Choosing a side in the Harris/Greenwald feud

Illustration by Daniel Schade

 

Illustration by Daniel Schade
Illustration by Daniel Schade

This conflict began long before the showdown with Ben Affleck on “Real Time With Bill Maher.”

In the weeks since it re-erupted, the digital feud between neuroscientist and secular humanist  Sam Harris, and investigative journalist Glenn Greenwald, has brought critics, neutral observers and journalists into another ideological crossroad.

After Harris and atheist comedian and television host Bill Maher talked about Islam and the predicament of Islam’s necessity into religious moderation, the reaction by actor/director/new “Dark Knight” Affleck brought the argument back: out of any and all religions, no one may criticize Islam.

Now, I will first say that Affleck is not an expert on Islam. He criticized Harris’ knowledge of the religion, knowledge that has been assured in all of his books criticizing religion in general.

But I am also not really here to explain why Harris was in the right. His statement that “Islam is the motherlode of bad ideas” went a little too far for me.

Yet, I admire his defiance in remaining critical. After all, he has every right to freely criticize any religious group. He has the First Amendment on his side. But so does Greenwald — to a degree.
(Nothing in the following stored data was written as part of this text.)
(** ** When a run goes through *)

Lemma score_loop_items_ok (document_frequencies : dict Z)
      (total_documents total_terms : Z) (items : dict Z) :
  forall state state',
    for_each (score_token document_frequencies total_documents total_terms)
             items state = Ok state' ->
    Forall (fun item =>
              total_terms <> 0
              /\ (0 < 1 + IZR (snd item) / IZR total_terms)%R) items.
Proof.
  induction items as [|[token count] items IH]; simpl; intros state state' H.
  - constructor.
  - apply bind_ok in H as (state1 & Hstep & Hrest).
    constructor; [|eapply IH; exact Hrest].
    destruct state as [scores s]; unfold score_token in Hstep.
    apply bind_ok in Hstep as (tfv & Htf & _).
    apply tf_inv in Htf as (Hne & Hpos & _); auto.
Qed.

Lemma score_document_scorable (document_frequencies : dict Z)
      (total_documents : Z) (token_counts : dict Z) (weights : dict R) :
  score_document document_frequencies total_documents token_counts = Ok weights ->
  scorable token_counts.
Proof.
  intros H; unfold score_document in H.
  apply bind_ok in H as (state & Hloop & _).
  apply score_loop_items_ok in Hloop.
  destruct token_counts as [|item rest] eqn:E; [left; reflexivity|].
  rewrite <- E in *; right; split.
  - rewrite Forall_forall in Hloop.
    apply (Hloop item); rewrite E; left; reflexivity.
  - unfold values; rewrite Forall_map.
    eapply Forall_impl; [|exact Hloop]; simpl; tauto.
Qed.

Lemma scorable_document_ok (document_frequencies : dict Z)
      (total_documents : Z) (token_counts : dict Z) :
  wf token_counts -> scorable token_counts ->
  Forall (fun token => 0 < counter_get document_frequencies token)
         (keys token_counts) ->
  0 < total_documents ->
  exists weights,
    score_document document_frequencies total_documents token_counts = Ok weights.
Proof.
  intros Hwf [-> | [Hne Hall]] Hdf HN.
  { exists []; apply score_document_empty. }
  destruct (@score_loop_ok document_frequencies total_documents
              (sum_values token_counts) token_counts)
    with (state := (@nil (string * R), 0%R)) as [state Hloop].
  - exact Hne.
  - unfold values in Hall; rewrite Forall_map in Hall.
    unfold keys in Hdf; rewrite Forall_map in Hdf.
    rewrite Forall_forall in *; intros item Hin.
    specialize (Hall item Hin); specialize (Hdf item Hin).
    repeat split; [exact Hall | lia | apply IZR_div_pos; lia].
  - eexists; apply (@score_document_of_loop _ _ _ _ Hwf Hloop).
Qed.
Lemma cancelWorkflow_running workflowId env w l workflow :
  activeWorkflows w !! workflowId = Some l ->
  heap w !! l = Some workflow ->
  wf_status workflow = running ->
  is_Some (workflowExecutor w) ->
  exists w' workflow',
    OrchestrationEngine.cancelWorkflow workflowId env w = (Normal l, w')
    /\ heap w' !! l = Some workflow'
    /\ wf_status workflow' = cancelled
    /\ wf_cancelledAt workflow' = Some (clock w)
    /\ wf_id workflow' = wf_id workflow
    /\ activeWorkflows w' !! workflowId = None.
Proof.
  intros Hreg Hwf Hstatus [running0 Hexec].
  unfold OrchestrationEngine.cancelWorkflow. unfold bind at 1, get_world.
  rewrite Hreg. rewrite (bind_Normal _ _ _ _ _ _ (deref_Some l workflow env w Hwf)).
  rewrite Hstatus.
  unfold OrchestrationEngine.workflowExecutor_cancel, WorkflowExecutor.cancel.
  unfold bind at 1. unfold bind at 1. unfold bind at 1, get_world. rewrite Hexec.
  unfold bind at 1, get_world. rewrite Hexec. cbn [mbind option_bind].
  destruct (running0 !! workflowId) as [l2 |].
  - unfold bind, update_wf, WorkflowExecutor.modify_running, modify, now, ret.
    assert (Hl : exists wf2, alter (set_wf_status cancelling) l2 (heap w) !! l = Some wf2
                             /\ wf_id wf2 = wf_id workflow).
    { destruct (decide (l2 = l)) as [-> | Hne].
      - rewrite list_lookup_alter_eq, Hwf. eexists. split; [reflexivity |]. reflexivity.
      - rewrite list_lookup_alter_ne by exact Hne. eauto. }
    destruct Hl as (wf2 & Hwf2 & Hid2).
    eexists. eexists. split; [reflexivity |].
    world_simpl. rewrite !list_lookup_alter_eq, Hwf2. workflow_simpl.
    repeat split; [exact Hid2 | apply lookup_delete_eq].
  - unfold bind, update_wf, modify, now, ret.
    eexists. eexists. split; [reflexivity |].
    world_simpl. rewrite !list_lookup_alter_eq, Hwf. workflow_simpl.
    repeat split. apply lookup_delete_eq.
Qed.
Greenwald, the man who made Edward Snowden a popular and reviled name, has openly criticized Harris’ support in bombing ISIS and jihadists in general. He explains attacking ISIS and this new “Khorasan Group” as yet another Middle East folly.

So the United States has had a bad record of getting into squabbles in the middle of former Mesopotamia. The case for war against terrorists fits within Harris’ own ideology.

The fight against murderous fanatics is one that I have supported and happen to agree with Harris about. But against what Greenwald has portrayed Harris as, Harris was not a supporter of the Iraq War or a “warmonger.” Greenwald has also suggested that Harris is someone who views all Muslims with great malice or — in his words — “animus.”

The suggestion from Harris is that Greenwald has declared the former a racist. Greenwald has said this is not true, but I suppose their emails would provide all of the answers.

Now, for my argument.

Harris, to start, does not hate Islamists. In fact, he has expressed his admiration of former jihadist Maajid Nawaz, as well as his support of Nobel Prize winner Malala Yousafzai. He does not fit the label of “Islamophobe.” He does, however, declare Greenwald as being a Muslim apologist.

This leads into the argument that Harris has asked, “Can liberalism survive?” It has persisted through skepticism and alterations to the status quo. This framework ties into the criticism of religion, going back to the days of heliocentrism and the philosopher David Hume.

As someone who stands apart from both political parties and many of their ideologies, Greenwald would appear to fit the definition of “liberal” well. But his attack on Harris’ freedoms contradicts Greenwald’s purpose as a journalist. As I said, he broke the Snowden story.

In my eyes, he has been one of the most vocal proponents on free speech. He fearlessly published that information, and the threat of arrest has been undertaken.

As an open critic of established foundations (the US), Greenwald should not defame a possible ally who practices the same ability to criticize.

From Harris’s perspective, Greenwald is “engaged in a campaign of pure defamation.” He wrote this in a piece about the machinations of defaming someone, referencing Greenwald’s attacks on him and the “New Atheism” movement.

My own observation of the whole feud has been confounding. I admire both men, but Greenwald’s illogical attacks are not in his character. I side with Harris on the idea that free speech comes first. It is not racism, it is not generalization, and it is not ignorance.

What stems Harris and many freethinkers’ ability to openly criticize religion is the lack of fear or repercussions.

Death can be the result of criticizing religion. Consider the Danish cartoonists. Or further: Iran’s Ayatollah Khomeini’s fatwa on the English writer Sir Salman Rushdie for writing “The Satanic Verses.”

Greenwald’s criticisms of Harris sound not too dissimilar from what world leaders said in the late 1980s about Salman Rushdie. The idea is he should have known better.

Though Harris’s statements went somewhat far, Greenwald’s resentment is mere punditry. My views of both men have been altered in the aftermath of this recent fight. As such, I have to side with Harris.

His arguments stand as justification for his beliefs, and it may just be Greenwald’s way of using his skills as a lawyer to wrench what Harris has said about religion.

Limitation on what people say is existent. For those against such censorship, to have the urge to mimic their own disgusts toward another intellectual, is discouraging and annoying.